======== Supplied material

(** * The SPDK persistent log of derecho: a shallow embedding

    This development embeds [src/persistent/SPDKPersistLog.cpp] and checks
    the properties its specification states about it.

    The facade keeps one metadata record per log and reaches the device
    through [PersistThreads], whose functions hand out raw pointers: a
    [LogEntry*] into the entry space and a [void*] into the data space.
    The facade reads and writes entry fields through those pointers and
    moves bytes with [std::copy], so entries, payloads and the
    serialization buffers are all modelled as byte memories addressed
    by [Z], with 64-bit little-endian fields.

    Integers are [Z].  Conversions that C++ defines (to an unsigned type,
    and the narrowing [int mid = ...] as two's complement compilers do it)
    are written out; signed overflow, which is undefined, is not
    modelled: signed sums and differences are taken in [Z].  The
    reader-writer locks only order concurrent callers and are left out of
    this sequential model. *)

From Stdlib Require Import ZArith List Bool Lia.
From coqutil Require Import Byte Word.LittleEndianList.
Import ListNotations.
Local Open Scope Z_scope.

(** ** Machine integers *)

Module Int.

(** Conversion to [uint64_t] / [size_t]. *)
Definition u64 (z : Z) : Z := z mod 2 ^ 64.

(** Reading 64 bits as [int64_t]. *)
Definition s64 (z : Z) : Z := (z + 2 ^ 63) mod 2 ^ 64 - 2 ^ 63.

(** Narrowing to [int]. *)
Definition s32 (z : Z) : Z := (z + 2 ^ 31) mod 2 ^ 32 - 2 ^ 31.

================

Task requirements:
I need the number of lines in the entries that include "Definition"; please give that number and nothing else.

Final answer:
3